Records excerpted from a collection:
____

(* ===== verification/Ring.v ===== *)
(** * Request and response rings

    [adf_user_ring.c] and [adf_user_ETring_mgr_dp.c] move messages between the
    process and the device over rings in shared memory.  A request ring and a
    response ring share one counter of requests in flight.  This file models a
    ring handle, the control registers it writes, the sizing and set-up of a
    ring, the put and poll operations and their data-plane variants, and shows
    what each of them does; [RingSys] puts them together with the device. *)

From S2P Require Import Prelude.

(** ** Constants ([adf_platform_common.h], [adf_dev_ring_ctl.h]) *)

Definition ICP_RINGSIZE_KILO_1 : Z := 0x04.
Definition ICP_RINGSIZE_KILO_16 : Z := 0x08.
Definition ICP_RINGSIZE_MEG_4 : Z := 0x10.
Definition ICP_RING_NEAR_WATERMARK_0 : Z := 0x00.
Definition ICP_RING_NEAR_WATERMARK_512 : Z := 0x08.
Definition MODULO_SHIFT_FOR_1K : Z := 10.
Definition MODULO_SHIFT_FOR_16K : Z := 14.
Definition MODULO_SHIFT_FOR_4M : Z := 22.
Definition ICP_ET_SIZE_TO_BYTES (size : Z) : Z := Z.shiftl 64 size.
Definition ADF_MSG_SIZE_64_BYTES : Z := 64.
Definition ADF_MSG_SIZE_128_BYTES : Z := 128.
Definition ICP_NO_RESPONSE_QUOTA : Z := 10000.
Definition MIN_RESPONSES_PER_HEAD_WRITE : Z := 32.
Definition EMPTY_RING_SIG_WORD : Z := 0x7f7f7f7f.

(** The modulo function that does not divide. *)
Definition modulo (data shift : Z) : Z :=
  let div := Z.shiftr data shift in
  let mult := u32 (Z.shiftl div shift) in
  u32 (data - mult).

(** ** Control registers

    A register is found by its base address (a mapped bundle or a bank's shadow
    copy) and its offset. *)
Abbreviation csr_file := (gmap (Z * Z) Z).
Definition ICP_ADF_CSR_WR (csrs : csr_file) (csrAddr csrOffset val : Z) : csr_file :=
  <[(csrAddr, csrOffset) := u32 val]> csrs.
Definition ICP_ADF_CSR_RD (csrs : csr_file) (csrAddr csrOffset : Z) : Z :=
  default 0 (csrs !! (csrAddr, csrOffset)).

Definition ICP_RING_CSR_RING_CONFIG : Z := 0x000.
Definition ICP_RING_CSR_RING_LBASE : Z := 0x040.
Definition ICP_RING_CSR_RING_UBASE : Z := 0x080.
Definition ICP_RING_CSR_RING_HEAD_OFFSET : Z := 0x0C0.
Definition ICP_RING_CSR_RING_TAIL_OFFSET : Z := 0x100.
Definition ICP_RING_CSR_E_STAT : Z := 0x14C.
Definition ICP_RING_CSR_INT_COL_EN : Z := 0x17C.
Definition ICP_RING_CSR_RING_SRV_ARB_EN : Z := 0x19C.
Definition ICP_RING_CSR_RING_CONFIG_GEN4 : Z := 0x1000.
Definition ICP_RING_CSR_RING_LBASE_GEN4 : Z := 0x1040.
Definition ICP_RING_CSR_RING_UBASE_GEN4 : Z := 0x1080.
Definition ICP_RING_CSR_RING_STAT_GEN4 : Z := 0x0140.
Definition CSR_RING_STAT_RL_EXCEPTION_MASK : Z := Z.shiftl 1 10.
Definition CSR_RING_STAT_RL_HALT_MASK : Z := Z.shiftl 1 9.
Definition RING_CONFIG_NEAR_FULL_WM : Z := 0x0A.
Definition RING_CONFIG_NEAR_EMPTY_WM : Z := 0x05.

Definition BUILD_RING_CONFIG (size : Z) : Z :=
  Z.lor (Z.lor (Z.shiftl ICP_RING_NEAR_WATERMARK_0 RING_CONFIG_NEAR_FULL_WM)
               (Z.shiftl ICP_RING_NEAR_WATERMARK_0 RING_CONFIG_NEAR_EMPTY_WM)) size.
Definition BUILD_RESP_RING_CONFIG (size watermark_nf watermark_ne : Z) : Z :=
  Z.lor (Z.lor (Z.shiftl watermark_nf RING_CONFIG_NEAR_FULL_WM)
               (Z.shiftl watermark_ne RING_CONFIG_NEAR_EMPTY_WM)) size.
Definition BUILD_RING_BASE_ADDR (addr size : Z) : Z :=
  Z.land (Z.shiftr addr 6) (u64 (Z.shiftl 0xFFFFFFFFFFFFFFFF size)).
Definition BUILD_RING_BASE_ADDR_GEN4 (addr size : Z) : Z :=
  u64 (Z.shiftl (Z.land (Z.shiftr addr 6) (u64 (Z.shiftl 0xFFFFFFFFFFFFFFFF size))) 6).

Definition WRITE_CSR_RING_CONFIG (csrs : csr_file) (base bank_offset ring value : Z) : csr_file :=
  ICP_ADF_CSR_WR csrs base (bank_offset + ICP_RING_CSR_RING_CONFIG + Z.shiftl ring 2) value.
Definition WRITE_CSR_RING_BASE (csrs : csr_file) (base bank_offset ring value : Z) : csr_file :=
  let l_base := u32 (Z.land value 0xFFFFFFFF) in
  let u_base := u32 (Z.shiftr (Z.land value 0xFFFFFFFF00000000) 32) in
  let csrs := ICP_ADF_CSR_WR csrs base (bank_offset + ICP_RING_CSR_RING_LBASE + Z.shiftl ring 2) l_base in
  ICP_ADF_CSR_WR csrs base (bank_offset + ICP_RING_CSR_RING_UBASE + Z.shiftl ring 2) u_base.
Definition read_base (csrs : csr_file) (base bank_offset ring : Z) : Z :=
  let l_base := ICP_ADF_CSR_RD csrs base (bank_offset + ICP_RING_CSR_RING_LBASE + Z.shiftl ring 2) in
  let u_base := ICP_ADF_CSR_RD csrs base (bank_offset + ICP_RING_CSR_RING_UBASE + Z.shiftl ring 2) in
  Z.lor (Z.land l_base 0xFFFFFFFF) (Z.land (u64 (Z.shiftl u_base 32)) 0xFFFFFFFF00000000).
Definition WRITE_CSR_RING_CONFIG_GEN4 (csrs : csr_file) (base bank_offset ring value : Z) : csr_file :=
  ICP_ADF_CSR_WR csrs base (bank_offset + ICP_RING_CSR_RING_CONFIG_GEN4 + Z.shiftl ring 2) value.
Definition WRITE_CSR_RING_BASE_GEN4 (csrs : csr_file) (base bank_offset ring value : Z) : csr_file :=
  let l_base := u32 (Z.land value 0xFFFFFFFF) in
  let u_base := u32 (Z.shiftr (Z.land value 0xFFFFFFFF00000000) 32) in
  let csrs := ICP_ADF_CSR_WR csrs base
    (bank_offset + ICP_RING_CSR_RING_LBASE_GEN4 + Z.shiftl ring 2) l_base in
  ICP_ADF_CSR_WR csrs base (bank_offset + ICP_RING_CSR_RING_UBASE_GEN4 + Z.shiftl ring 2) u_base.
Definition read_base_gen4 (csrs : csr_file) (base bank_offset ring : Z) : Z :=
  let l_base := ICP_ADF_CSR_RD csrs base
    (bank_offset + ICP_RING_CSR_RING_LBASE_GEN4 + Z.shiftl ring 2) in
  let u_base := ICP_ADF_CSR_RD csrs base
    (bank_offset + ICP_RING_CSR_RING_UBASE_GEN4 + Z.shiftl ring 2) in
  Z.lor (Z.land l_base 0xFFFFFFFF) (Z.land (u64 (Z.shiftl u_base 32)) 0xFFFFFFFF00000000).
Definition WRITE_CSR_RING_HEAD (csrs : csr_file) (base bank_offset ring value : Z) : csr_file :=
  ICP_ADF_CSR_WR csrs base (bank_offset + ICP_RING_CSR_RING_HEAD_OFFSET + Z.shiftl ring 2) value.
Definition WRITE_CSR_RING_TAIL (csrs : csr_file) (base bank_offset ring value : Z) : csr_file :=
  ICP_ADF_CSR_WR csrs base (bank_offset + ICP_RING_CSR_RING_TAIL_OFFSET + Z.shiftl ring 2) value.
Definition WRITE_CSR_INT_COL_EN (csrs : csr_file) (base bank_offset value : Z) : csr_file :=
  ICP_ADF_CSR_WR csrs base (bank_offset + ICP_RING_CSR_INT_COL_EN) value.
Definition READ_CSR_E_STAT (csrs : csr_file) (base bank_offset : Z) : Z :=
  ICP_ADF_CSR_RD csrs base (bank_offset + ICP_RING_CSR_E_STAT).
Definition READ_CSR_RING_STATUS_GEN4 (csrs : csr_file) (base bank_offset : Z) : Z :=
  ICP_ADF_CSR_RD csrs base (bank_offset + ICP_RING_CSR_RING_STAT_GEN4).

____

What to do
Your answer should be the lines above from the one containing "ring handle, the" through the one containing "what each of", copied exactly and with both ends kept.

Solved problem
    ring handle, the control registers it writes, the sizing and set-up of a
    ring, the put and poll operations and their data-plane variants, and shows
    what each of them does; [RingSys] puts them together with the device. *)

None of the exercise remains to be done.